The Company presents earnings (loss) per share (“EPS”) in accordance with ASC 260,“Earnings per Share. ASC 260 requires dual presentation of basic and diluted EPS. Basic EPS includes no dilution and is computed by dividing net loss available to common stockholders by the weighted average number of common shares outstanding for the period. Diluted EPS includes the potential dilution that could occur if securities or other contracts to issue common stock were exercised or converted into common stock. Due to the net loss during the year ended December 31, 2012, the assumed exercise of stock warrants was anti-dilutive. Therefore, basic and diluted losses per share are the same for all periods presented. At December 31, 2012 there were 3,333 stock warrants that could dilute future earnings. Basic and diluted losses per share have been retroactively restated to reflect a 12:1 reverse stock split on April 3, 2013.

Foreign currency translation

Foreign currency exposures arise from transactions, including firm commitments and anticipated contracts, denominated in a currency other than an entity's functional currency and from foreign-denominated revenues translated into U.S. dollars. Changes in currency exchange rates may affect the relative prices at which we and our foreign competitors sell products in the same market and collect receivables from such sales. We generally sell our products in U.S. dollars.

Changes to currency rates may affect the prices at which we conduct business with our vendors and our employees. Payments subject to foreign currency translation are executed at our deposit bank’s currency spot rate at the time of payment, generally at each month’s end.

During the years ended December 31, 2012 and 2011 we incurred a foreign currency translation losses of $13,446 and $4,655, respectively, which are included as part of accumulated other comprehensive income.
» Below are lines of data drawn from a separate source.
Lemma stopProcess_inv g name grace : inv (goom g) g → inv (goom (stopProcess g name grace).1) (stopProcess g name grace).1.
Proof.
  intros Hi. unfold stopProcess. destruct (named g name) as [p0|] eqn:Hn; [|done].
  destruct (Ended (pstate p0)) eqn:He; [done|]. apply named_Some in Hn as [Hp0 _].
  destruct (inv_procs _ _ Hi p0 Hp0) as (H1 & H2 & H3 & H4 & H5 & H6 & H7 & H8). pose proof (inv_gens _ _ Hi) as Hg.
  unfold stopTimer. cbn [ppid set_gen]. destruct (Z.eqb_spec (ppid p0) 0) as [Hz|Hz]; cbn [fst].
  - apply (end_inv (goom g) g (nextGen g) p0); cbn; auto.
  - set (p := set_stopping _ _ _).
    assert (Hok : ∀ g', ggens g' = ggens g + 1 → gdue g' = MkDue (pname p0) (ggens g + 1) true :: gdue g ∨ gdue g' = gdue g →
      proc_ok (goom g) g' p).
    { intros g' Hg' Hdue. unfold proc_ok. change (pstate p) with (pstate p0). cbn. rewrite (H2 Hz). split_and!; try done; try lia.
      - intros Hl. destruct (H6 Hl). done.
      - intros d Hin Hdn Hdg Hdk. exfalso. destruct Hdue as [E|E]; rewrite E in Hin.
        + apply elem_of_cons in Hin as [->|Hin]; [done|]. by apply (fresh_gen g d Hg Hin).
        + by apply (fresh_gen g d Hg Hin). }
    destruct (0 <? grace); cbn [fst].
    + apply (inv_put (goom g) (goom g) g _ p0 p); cbn; try done; [lia| | | |by apply Hok; cbn; auto|by right; left].
      * intros d Hd. rewrite elem_of_cons. split; [intros [->|?]; done|auto].
      * exact (fresh_gen_NoDup g (pname p0) true (inv_dues _ _ Hi) Hg).
      * intros d [->|Hd]%elem_of_cons; cbn; [lia|]. specialize (Hg d Hd). lia.
    + apply (inv_put (goom g) (goom g) g _ p0 p); cbn; try done; [lia|apply Hi| |by apply Hok; cbn; auto|by right; left].
      intros d Hd. specialize (Hg d Hd). lia.
Qed.

(** A timer message that is taken off the queue without effect was stale, or a kill. *)
Lemma take_due_inv dead g due :
  inv dead g → dead = true ∨ gstopping g = true ∨ dkill due = true ∨
    (∀ p, p ∈ gprocs g → pname p = dname due → pgen p ≠ dgen due) → inv dead (take_due g due).
Proof.
  intros Hi Hoff. eapply (inv_same dead dead g); cbn; try done.
  - intros d Hd. exact (proj2 (proj1 (list_elem_of_filter _ _ _) Hd)).
  - apply filter_NoDup_gens, Hi.
  - intros p Hp E1 E2 Hin. apply list_elem_of_filter. split; [|done]. intros E.
    destruct Hoff as [?|[?|[Hk|Hs]]]; [congruence|congruence|by rewrite <- E in Hk|].
    apply (Hs p Hp); by rewrite <- E.
Qed.

(** What the start of a process again finds: it was waiting, and had not spent its retries. *)
Lemma live_due_waits dead g due p :
  inv dead g → due ∈ gdue g → p ∈ gprocs g → pname p = dname due → pgen p = dgen due → dkill due = false →
  pstate p = ProcessRestarting ∧ ppid p = 0 ∧
  (limited (prestart p) = true → pcount p < retries (prestart p)) ∧
  ∀ d, d ∈ gdue (take_due g due) → dgen d ≠ pgen p.
Proof.
  intros Hi Hd Hp Hn Hg Hk. destruct (inv_procs _ _ Hi p Hp) as (H1 & H2 & H3 & H4 & H5 & H6 & H7 & H8).
  assert (Hst : pstate p = ProcessRestarting) by (by apply (H7 due)).
  split_and!; [done| |intros Hl; by apply H6|].
  - destruct (decide (ppid p = 0)) as [|Hz]; [done|]. specialize (H2 Hz). congruence.
  - intros d Hin E. apply list_elem_of_filter in Hin as [Hne Hin]. apply Hne.
    apply (due_unique (gdue g)); [apply Hi|done|done|congruence].
Qed.

Lemma wake_inv g due now again :
  inv (goom g) g → due ∈ gdue g → match again with AgainStarted pid => fresh_pid g pid | AgainFails => True end →
  inv (goom (wake (take_due g due) due now again)) (wake (take_due g due) due now again).
Proof.
  intros Hi Hd Hfresh. unfold wake. change (named (take_due g due) (dname due)) with (named g (dname due)).
  change (gstopping (take_due g due)) with (gstopping g). change (goom (take_due g due)) with (goom g).
  change (gfrozen (take_due g due)) with (gfrozen g).
  destruct (named g (dname due)) as [p|] eqn:Hn.
  2: { apply take_due_inv; [done|]. right; right; right. intros p Hp E. by destruct (named_None g _ p Hn Hp). }
  apply named_Some in Hn as [Hp Hname].
  destruct (negb (pgen p =? dgen due) || gstopping g || goom g) eqn:Hstale.
  { apply take_due_inv; [done|]. apply orb_true_iff in Hstale as [Hstale|Hstale]; [|by left].
    apply orb_true_iff in Hstale as [Hstale|Hstale]; [|by right; left]. right; right; right.
    intros q Hq Hqn. apply negb_true_iff, Z.eqb_neq in Hstale.
    by rewrite (names_unique (gprocs g) q p (inv_names _ _ Hi) Hq Hp) by congruence. }
  apply orb_false_iff in Hstale as [Hstale Hoom]. apply orb_false_iff in Hstale as [Hgen Hstop].
  apply negb_false_iff, Z.eqb_eq in Hgen.
  destruct (dkill due) eqn:Hk; [apply take_due_inv; auto|].
  destruct (live_due_waits _ _ _ _ Hi Hd Hp Hname Hgen Hk) as (Hst & Hpid & Hlim & Hnone).
  destruct (inv_procs _ _ Hi p Hp) as (_ & _ & _ & H4 & H5 & H6 & _ & _). pose proof (inv_gens _ _ Hi) as Hg.
  destruct (gfrozen g).
  { assert (Hdue : MkDue (pname p) (pgen p) false = due) by (destruct due; cbn in *; congruence).
    cbn [goom arm take_due]. eapply (inv_same _ _ g); cbn; try done.
    - intros d [->|Hin]%elem_of_cons; [by rewrite Hdue|]. exact (proj2 (proj1 (list_elem_of_filter _ _ _) Hin)).
    - constructor; [|apply filter_NoDup_gens, Hi]. intros Hin. apply list_elem_of_fmap in Hin as (d & E & Hin).
      by apply (Hnone d Hin).
    - intros q Hq _ _ Hin. rewrite Hdue. apply elem_of_cons. destruct (decide (MkDue (pname q) (pgen q) false = due)); [by left|].
      right. by apply list_elem_of_filter. }
  assert (Hdn : ∀ d, dname d ≠ pname p → d ∈ gdue (take_due g due) ↔ d ∈ gdue g).
  { intros d Hne. cbn. rewrite list_elem_of_filter. split; [by intros [_ ?]|]. intros Hin. split; [|done]. intros ->. congruence. }
  assert (Hle : ∀ d, d ∈ gdue (take_due g due) → dgen d ≤ ggens g) by (intros d Hin; apply list_elem_of_filter in Hin as [_ Hin]; auto).
  destruct again as [|pid].
  - apply (inv_put (goom g) (goom g) g _ p (set_seq (set_state (MkProc (pname p) (prestart p) (ppid p) now (pcount p) (pstatus p) (pseq p) (pgen p) (pstopping p) (preaped p)) ProcessGaveUp) (gseq g + 1))); try done.
    + apply filter_NoDup_gens, Hi.
    + apply ended_ok; cbn; try done; [by rewrite Hpid|intros Hl; by apply H6].
    + right; left. done.
  - apply (inv_put (goom g) (goom g) g _ p (set_seq (set_status (set_count (set_pid (MkProc (pname p) (prestart p) (ppid p) now (pcount p) (pstatus p) (pseq p) (pgen p) (pstopping p) (preaped p)) pid) (pcount p + 1))
        (MkProcessStatus ProcessRunning (PSRestarts (pstatus p) + 1) (PSExit (pstatus p)) now)) (gseq g + 1))); try done.
    + apply filter_NoDup_gens, Hi.
    + destruct Hfresh as (Hpos & _ & _). apply ended_ok; cbn; try done; try lia. intros Hl. specialize (Hlim Hl). lia.
    + by right; right.
Qed.

Lemma drop_elem p procs q : q ∈ drop p procs ↔ q ∈ procs ∧ pname q ≠ pname p.
Proof. unfold drop. rewrite list_elem_of_filter. naive_solver. Qed.

Lemma drop_names p procs : NoDup (pname <$> procs) → NoDup (pname <$> drop p procs).
Proof.
  induction procs as [|q procs IH]; [done|]. rewrite fmap_cons. intros Hnd. apply NoDup_cons in Hnd as [Hni Hnd].
  unfold drop. rewrite filter_cons. destruct (decide _); [|by apply IH]. rewrite fmap_cons. constructor; [|by apply IH].
  intros Hin. apply Hni. apply list_elem_of_fmap in Hin as (r & -> & Hr). apply list_elem_of_filter in Hr as [_ Hr].
  by apply list_elem_of_fmap_2.
Qed.

Lemma drop_length p procs : p ∈ procs → (length (drop p procs) < length procs)%nat.
Proof.
  induction procs as [|q procs IH]; [set_solver|]. intros Hin. unfold drop. rewrite filter_cons.
  assert (Hle : (length (filter (λ q, pname q ≠ pname p) procs) ≤ length procs)%nat) by apply length_filter.
  destruct (decide (pname q ≠ pname p)) as [Hne|Hne]; cbn [length]; [|lia].
  apply elem_of_cons in Hin as [->|Hin]; [done|]. specialize (IH Hin). unfold drop in IH. lia.
Qed.

(** What a run keeps of the table: all of it, or all but one process that had ended; and there is room. *)
Definition kept_of (g : guest) (old : option proc) : list proc :=
  match old with Some o => drop o (gprocs g) | None => gprocs g end.

Lemma append_inv dead g g' procs p :
  inv dead g → (∀ q, q ∈ procs → q ∈ gprocs g) → NoDup (pname <$> procs) → (length procs < MaxProcesses)%nat →
  (∀ q, q ∈ procs → pname q ≠ pname p) → fresh_pid g (ppid p) →
  gprocs g' = procs ++ [p] → ggens g' = ggens g + 1 → pgen p = ggens g + 1 → pcount p = 0 → pstate p = ProcessRunning →
  gstopping g' = gstopping g → gwaiters g' = gwaiters g → gdue g' = gdue g → inv dead g'.
Proof.
  intros Hi Hsub Hnd Hlen Hnew (Hpos & Hw & Hpids) Hprocs Hgens Hpg Hpc Hps Hst Hwt Hdue.
  assert (Hmem : ∀ q, q ∈ gprocs g' → q = p ∨ q ∈ procs) by (intros q; rewrite Hprocs; set_solver).
  pose proof (inv_gens _ _ Hi) as Hg.
  split; rewrite ?Hdue, ?Hwt, ?Hgens.
  - rewrite Hprocs, fmap_app. apply NoDup_app. split_and!; [done| |apply NoDup_singleton].
    intros n Hn Hn'. apply list_elem_of_fmap in Hn as (q & -> & Hq). apply list_elem_of_singleton in Hn'. by apply (Hnew q).
  - rewrite Hprocs, length_app. simpl. lia.
  - intros q r Hq Hr Hz E. apply Hmem in Hq as [->|Hq], Hr as [->|Hr]; [done|..].
    + exfalso. apply (Hpids r (Hsub r Hr)). congruence.
    + exfalso. apply (Hpids q (Hsub q Hq)). congruence.
    + apply (inv_pids _ _ Hi); auto.
  - intros q Hq Hz. apply Hmem in Hq as [->|Hq]; [done|]. apply (inv_waiters _ _ Hi); auto.
  - intros q Hq. apply Hmem in Hq as [->|Hq].
    + apply ended_ok; rewrite ?Hdue, ?Hgens, ?Hpg, ?Hps; try done; try lia.
      * intros d Hd. by apply fresh_gen.
      * intros Hl. rewrite Hpc. unfold limited in Hl. breflect. lia.
    + apply (proc_ok_same dead dead g g'); rewrite ?Hdue; try done; [lia|by rewrite Hst|]. by apply (inv_procs _ _ Hi), Hsub.
  - apply Hi.
  - intros d Hd. specialize (Hg d Hd). lia.
Qed.

Lemma oldestEnded_Some g o : oldestEnded g = Some o → o ∈ gprocs g ∧ Ended (pstate o) = true.
Proof. intros H. apply first_match_Some in H as (a & b & E & H & _). rewrite E. split; [set_solver|done]. Qed.

Lemma runProcess_inv g name restart now started :
  inv (goom g) g → match started with Started pid => fresh_pid g pid | _ => True end →
  inv (goom (runProcess g name restart now started).1) (runProcess g name restart now started).1.
Proof.
  intros Hi Hf. unfold runProcess. destruct (gstopping g) eqn:Hst; [done|]. destruct (goom g) eqn:Hoom; [by rewrite <- Hoom in Hi|].
  assert (Hsame : inv (goom g) g) by (by rewrite Hoom).
  destruct (match named g name with Some p => _ | None => _ end) eqn:Htaken; [done|].
  destruct (bool_decide (named g name = None) && _ && _) eqn:Hroom; [done|].
  destruct started as [| |pid]; [done|done|]. cbn [fst goom].
  set (old := if _ && _ then oldestEnded g else named g name).
  set (p := MkProc name restart pid now 0 _ _ _ false 0).
  assert (Hprocs : (∀ q, q ∈ kept_of g old → q ∈ gprocs g) ∧ NoDup (pname <$> kept_of g old) ∧
    (length (kept_of g old) < MaxProcesses)%nat ∧ ∀ q, q ∈ kept_of g old → pname q ≠ name).
  { assert (Hdrop : ∀ o, o ∈ gprocs g → (pname o = name ∨ named g name = None) →
      (∀ q, q ∈ drop o (gprocs g) → q ∈ gprocs g) ∧ NoDup (pname <$> drop o (gprocs g)) ∧
      (length (drop o (gprocs g)) < MaxProcesses)%nat ∧ ∀ q, q ∈ drop o (gprocs g) → pname q ≠ name).
    { intros o Ho Hname. pose proof (drop_length o (gprocs g) Ho). pose proof (inv_bound _ _ Hi).
      split_and!; [intros q Hq; by apply drop_elem in Hq as [? _]|apply drop_names, Hi|lia|].
      intros q Hq. apply drop_elem in Hq as [Hq Hne]. destruct Hname as [<-|Hname]; [done|by apply (named_None g name q)]. }
    unfold old. destruct (named g name) as [o|] eqn:Hn.
    - cbn [andb]. rewrite bool_decide_eq_false_2 by done. cbn [andb kept_of]. apply named_Some in Hn as [Ho Hname]. apply Hdrop; auto.
    - rewrite bool_decide_eq_true_2 in Hroom |- * by done. cbn [andb] in *.
      destruct (MaxProcesses <=? length (gprocs g))%nat eqn:Hfull; breflect.
      + cbn [andb] in Hroom. breflect. destruct (oldestEnded g) as [o|] eqn:Ho; [|done]. cbn [kept_of].
        apply oldestEnded_Some in Ho as [Ho _]. apply Hdrop; auto.
      + cbn [kept_of]. split_and!; [done|apply Hi|lia|]. intros q Hq. by apply (named_None g name q). }
  destruct Hprocs as (H1 & H2 & H3 & H4).
  apply (append_inv false g _ (kept_of g old) p); try done.
Qed.
Lemma gen_check e b : keeps_gen (check e b).
Proof. destruct b; intros r; (split; [constructor|done]). Qed.

#[local] Hint Resolve gen_bind keeps_touch keeps_pure gen_fail gen_check : core.

Lemma announces_deferred {A} (P : repo → Prop) (m : rop A) : keeps_gen m → announces P (deferred bump m) (λ _ _, True).
Proof.
  intros Hm r _. specialize (Hm r). unfold deferred. destruct (m r) as [[t r1] a]. destruct Hm as [Ht ->].
  split_and!; [by apply announced_bumped|by rewrite last_snoc|by destruct a].
Qed.

Lemma announces_bind {A B} (P : repo → Prop) (m : rop A) (k : A → rop B) M Q :
  announces P m M → (∀ a, announces (M a) (k a) Q) → announces P (bind m k) Q.
Proof.
  intros Hm Hk r Hp. specialize (Hm r Hp). unfold bind. destruct (m r) as [[t r1] [a|e]]; [|done]. destruct Hm as (Ht & -> & Hq).
  specialize (Hk a _ Hq). destruct (k a _) as [[t2 r2] b]. destruct Hk as (Ht2 & -> & Hb).
  split_and!; [by apply announced_app|by rewrite last_app_default|done].
Qed.

Lemma announces_ask {A} (P : repo → Prop) f (Q : A → repo → Prop) :
  (∀ r a, P r → f r = Ok a → Q a r) → announces P (ask f) Q.
Proof. intros H r Hp. simpl. split_and!; [done..|]. destruct (f r) eqn:E; eauto. Qed.

Lemma announces_fail {A} (P : repo → Prop) e (Q : A → repo → Prop) : announces P (fail e) Q.
Proof. intros r _. done. Qed.

Lemma announces_ret {A} (P : repo → Prop) a (Q : A → repo → Prop) : (∀ r, P r → Q a r) → announces P (ret a) Q.
Proof. intros H r Hp. simpl. auto. Qed.

Lemma announces_check (P : repo → Prop) e (b : bool) (Q : unit → repo → Prop) :
  (b = true → ∀ r, P r → Q tt r) → announces P (check e b) Q.
Proof. intros H r Hp. destruct b; simpl; auto. Qed.
End Host.

(** * The layout *)

Lemma allocate_go_ge fuel fault p dir id c dir' a :
  allocate_go fuel fault p dir id (Addr4 c) = (dir', Ok a) → ∃ v, a = Addr4 v ∧ c ≤ v.
Proof.
  revert c. induction fuel as [|fuel IH]; intros c; cbn [allocate_go]; [by intros [= _]|].
  destruct (negb (Prefix_Contains (subnet p) (Addr4 c))); [by intros [= _]|].
  destruct (Prefix_Contains (subnet p) (Next (Addr4 c))) eqn:Hn; cbn [negb]; [|by intros [= _]].
  destruct (claim fault dir (Addr4 c) id) as [d [[]|e]] eqn:Hc; [|intros H|by intros [= _]].
  - intros H. apply pair_equal_spec in H as [_ H]. injection H as <-. exists c. split; [done|lia].
  - assert (d = dir) as ->.
    { unfold claim in Hc. destruct (dir !! path (Addr4 c)); [congruence|]. destruct fault; congruence. }
    cbn [Next] in *. destruct (c =? 2 ^ 32 - 1); [by rewrite Contains_invalid in Hn|].
    destruct (IH (c + 1) H) as (v & -> & Hv). exists v. split; [done|lia].
Qed.

(** What [normalise] accepts: an IPv4 subnet with no host bits, of 4 addresses at least. *)
Lemma New_shape c s :
  addr_ok (paddr (Subnet c)) → New c = Ok s →
  ∃ base bits, Subnet (cfg s) = MkPrefix (Addr4 base) bits ∧ subnet (spool s) = MkPrefix (Addr4 base) bits ∧
    gateway s = Addr4 (base + 1) ∧ first (spool s) = Addr4 (base + 2) ∧
    0 ≤ bits ≤ 30 ∧ addr4_ok base ∧ base mod 2 ^ (32 - bits) = 0.
Proof.
  intros Hok. unfold New, normalise. destruct (negb (IsAbs (Root c))); [done|].
  set (sub := if negb (Prefix_IsValid (Subnet c)) then _ else _).
  assert (Hsub : addr_ok (paddr sub) ∧ 0 ≤ pbits sub).
  { unfold sub. destruct (Prefix_IsValid (Subnet c)) eqn:Hv; cbn [negb].
    - unfold Prefix_IsValid in Hv. breflect. done.
    - vm_compute. split; [split; congruence|congruence]. }
  clearbody sub. destruct sub as [[|base|] bits]; cbn [paddr pbits Is4 negb] in *; try done.
  case_bool_decide as Hm; cbn [negb]; [|done]. destruct (30 <? bits) eqn:Hb; [done|]. breflect.
  destruct Hsub as [Ha H0]. cbn [addr_ok] in Ha. intros [= <-].
  unfold Masked, Prefix_IsValid in Hm. cbn [pbits paddr] in Hm. rewrite (proj2 (Z.leb_le 0 bits)) in Hm by lia.
  injection Hm as Hm. rewrite mask_low_spec in Hm by lia.
  assert (Hmod : base mod 2 ^ (32 - bits) = 0) by (rewrite <- Hm; apply Z.mod_mul; lia).
  assert (Hroom : base + 4 ≤ 2 ^ 32).
  { assert (2 ^ 2 ≤ 2 ^ (32 - bits)) by (apply Z.pow_le_mono_r; lia).
    pose proof (top_ok base bits 0 ltac:(lia) Ha Hmod ltac:(lia)) as [Ht _]. unfold top, addr4_ok in Ht. lia. }
  cbn [cfg spool Subnet set_layout subnet gateway first Next].
  rewrite (proj2 (Z.eqb_neq base _)) by lia. cbn [Next]. rewrite (proj2 (Z.eqb_neq (base + 1) _)) by lia.
  exists base, bits. split_and!; try done; try lia. f_equal. lia.
Qed.

Lemma New_pool_ok c s : addr_ok (paddr (Subnet c)) → New c = Ok s → pool_ok (spool s).
Proof.
  intros Hok H. destruct (New_shape c s Hok H) as (base & bits & _ & Hs & _ & Hf & Hb & Ha & Hm).
  exists base, bits, 2. split_and!; try done; try lia.
  assert (2 ^ 2 ≤ 2 ^ (32 - bits)) by (apply Z.pow_le_mono_r; lia). lia.
Qed.

(** The layout a service starts with can hold sandboxes. Whatever configuration it accepts, the pool's
    invariant holds, the bridge's own address is inside the subnet, and no new lease is ever the network's
    address, the bridge's or the broadcast address; two services over one configuration agree on the bridge's. *)
Theorem New_layout c s :
  addr_ok (paddr (Subnet c)) → New c = Ok s →
  pool_ok (spool s) ∧ Prefix_Contains (Subnet (cfg s)) (gateway s) = true ∧ Gateway c = Ok (gateway s) ∧
  ∀ fault dir id dir' a, allocate fault (spool s) dir id = (dir', Ok (a, false)) →
    Prefix_Contains (Subnet (cfg s)) a = true ∧ a ≠ paddr (Subnet (cfg s)) ∧ a ≠ gateway s ∧
    Prefix_Contains (Subnet (cfg s)) (Next a) = true.
Proof.
  intros Hok H. pose proof (New_pool_ok c s Hok H) as Hp.
  destruct (New_shape c s Hok H) as (base & bits & Hsub & Hs & Hg & Hf & Hb & Ha & Hm).
  assert (2 ^ 2 ≤ 2 ^ (32 - bits)) by (apply Z.pow_le_mono_r; lia). split_and!; [done| | |].
  - rewrite Hsub, Hg. apply subnet_range; [lia|done|]. lia.
  - unfold New, Gateway in *. destruct (normalise c) as [[cf g]|]; [|done]. by injection H as <-.
  - intros fault dir id dir' a E. unfold allocate in E. destruct (find (spool s) dir id) as [[b|]|]; [|clear H|].
    + apply pair_equal_spec in E as [_ E]. by injection E as _ E.
    + destruct (allocate_go (S (pool_size (spool s))) fault (spool s) dir id (first (spool s))) as [d r] eqn:Hgo.
      pose proof Hgo as Hgo2. rewrite Hf in Hgo2.
      destruct (allocate_first fault (spool s) dir id d r Hp Hgo) as [(v & Hc & Hn & _ & _ & Hcl)|(-> & -> & _)].
      2: { apply pair_equal_spec in E as [_ E]. discriminate E. }
      destruct r as [b|e]; [|apply pair_equal_spec in E as [_ E]; discriminate E].
      apply pair_equal_spec in E as [_ E]. injection E as ->.
      destruct (allocate_go_ge _ _ _ _ _ _ _ _ Hgo2) as (w & -> & Hw).
      assert (Ev : Addr4 w = Addr4 v) by (destruct (claim fault dir (Addr4 v) id) as [d' [|]]; destruct Hcl; congruence).
      injection Ev as ->. rewrite Hs in Hc, Hn. rewrite Hsub, Hg. cbn [paddr]. split_and!; try done; intros [= ->]; lia.
    + apply pair_equal_spec in E as [_ E]. discriminate E.
Qed.

Lemma app_inj_l s t u : s +:+ t = s +:+ u → t = u.
Proof. induction s as [|c s IH]; [done|]. rewrite !app_cons. intros [= H]. by apply IH. Qed.

Lemma hostInterface_offset c s v :
  addr_ok (paddr (Subnet c)) → New c = Ok s → Prefix_Contains (Subnet (cfg s)) (Addr4 v) = true →
  ∃ base bits, Subnet (cfg s) = MkPrefix (Addr4 base) bits ∧ 0 ≤ bits ≤ 30 ∧ 0 ≤ v - base < 2 ^ (32 - bits) ∧
    hostInterface s (Addr4 v) = hostInterfacePrefix +:+ Itoa (v - base).
Proof.
  intros Hok H Hc. destruct (New_shape c s Hok H) as (base & bits & Hsub & _ & _ & _ & Hb & Ha & Hm).
  exists base, bits. rewrite Hsub in Hc. apply subnet_range in Hc; [|lia|done]. split_and!; try done; try lia.
  unfold hostInterface, toUint32. rewrite Hsub. cbn [paddr]. unfold wrap_u. rewrite Z.mod_small; [done|].
  assert (2 ^ (32 - bits) ≤ 2 ^ 32) by (apply Z.pow_le_mono_r; lia). lia.
Qed.
(* ===== verification/Replacer.v ===== *)
(** * Putting secrets in

    The substitution of [services/broker/broker.go]: [strings.NewReplacer] over the placeholders,
    [strings.Count], the bound on what a rewrite can come to, and the rewrite itself, which runs the
    replacer only when a placeholder that changes occurs in the text. Every placeholder a secret store
    holds has at least one byte. *)

From S2P Require Import Prelude GoStrings.
Local Open Scope Z_scope.

Record swap : Type := MkSwap { splaceholder : string; swith : string }.

#[export] Instance swap_eq_dec : EqDecision swap.
Proof. solve_decision. Defined.

(** The swap the replacer makes at the head of [s]: the first in argument order whose placeholder is there. *)
Definition swap_at (swaps : list swap) (s : string) : option swap :=
  first_match (λ p, negb (String.eqb (splaceholder p) "") && String.prefix (splaceholder p) s) swaps.

(** [strings.NewReplacer(pairs...).Replace]: left to right, matches do not overlap. *)
Fixpoint replace_pairs (swaps : list swap) (skip : nat) (s : string) : string :=
  match s with
  | EmptyString => EmptyString
  | String c s' =>
      match skip with
      | S k => replace_pairs swaps k s'
      | O => match swap_at swaps s with
             | Some p => swith p +:+ replace_pairs swaps (String.length (splaceholder p) - 1) s'
             | None => String c (replace_pairs swaps 0 s')
             end
      end
  end.

Definition Replace (swaps : list swap) (s : string) : string := replace_pairs swaps 0 s.

(** [strings.Count] of a [sub] that is not empty. *)
Fixpoint count_go (sub : string) (skip : nat) (s : string) : Z :=
  match s with
  | EmptyString => 0
  | String c s' =>
      match skip with
      | S k => count_go sub k s'
      | O => if String.prefix sub s then 1 + count_go sub (String.length sub - 1) s' else count_go sub 0 s'
      end
  end.

Definition Count (s sub : string) : Z := count_go sub 0 s.

Definition len (s : string) : Z := Z.of_nat (String.length s).

(** [swaps] in the order the replacer takes them, and those that change anything. *)
Definition changes (swaps : list swap) : list swap := filter (λ p, swith p ≠ splaceholder p) swaps.

Fixpoint bound_go (cs : list swap) (s : string) (length : Z) (found : bool) : Z * bool :=
  match cs with
  | [] => (length, found)
  | c :: cs =>
      let n := Count s (splaceholder c) in
      if n =? 0 then bound_go cs s length found
      else bound_go cs s (length + n * Z.max 0 (len (swith c) - len (splaceholder c))) true
  end.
During the years ended December 31, 2012 and 2011 we incurred a foreign currency transaction losses of $13,860 and $0, respectively, which are included as part of net losses.

Income Taxes

The Company recognizes deferred tax liabilities and assets for the expected future tax consequences of events that have been included in the financial statements or tax returns. Deferred tax assets and liabilities are determined based on the difference between the financial statement and tax basis of assets and liabilities using enacted tax rates in effect for the year in which the differences are expected to reverse. The Company estimates the degree to which tax assets and credit carry-forwards will result in a benefit based on expected profitability by tax jurisdiction. A valuation allowance for such tax assets and loss carry-forwards is provided when it is determined that such assets will more likely than not go unrealized. If it becomes more likely than not that a tax asset will be realized, the related valuation allowance on such assets would be reversed.

28
 

The Company accounts for income taxes in accordance with the ASC 740-10-25, which requires that deferred tax assets and liabilities be recognized for future tax consequences attributable to differences between financial statement carrying amounts of existing assets and liabilities and their respective tax bases. In addition, it requires recognition of future tax benefits, such as carry forwards, to the extent that realization of such benefits is more likely than not and that a valuation allowance be provided when it is more likely than not that some portion of the deferred tax asset will not be realized. For further information, see Note 9 - “Income Taxes.”

Inventories

Inventories, consisting of finished goods, work in process, and raw materials are valued at the lower of cost, as determined by the average cost, or market. Cost includes all expenditures incurred in bringing the goods to the point of sale and putting them in saleable condition. Prior to June 1, 2011, the Company carried no saleable inventory and shipped manufactured goods related to purchase orders directly from Stone Corporation. At December 31, 2012 inventory consists of $670,379 of finished goods, $12,804 of work in process, and $98,986 of raw materials compared to $925,113 of finished goods, $34,650 of work in process, and $26,298 of raw materials at December 31, 2011.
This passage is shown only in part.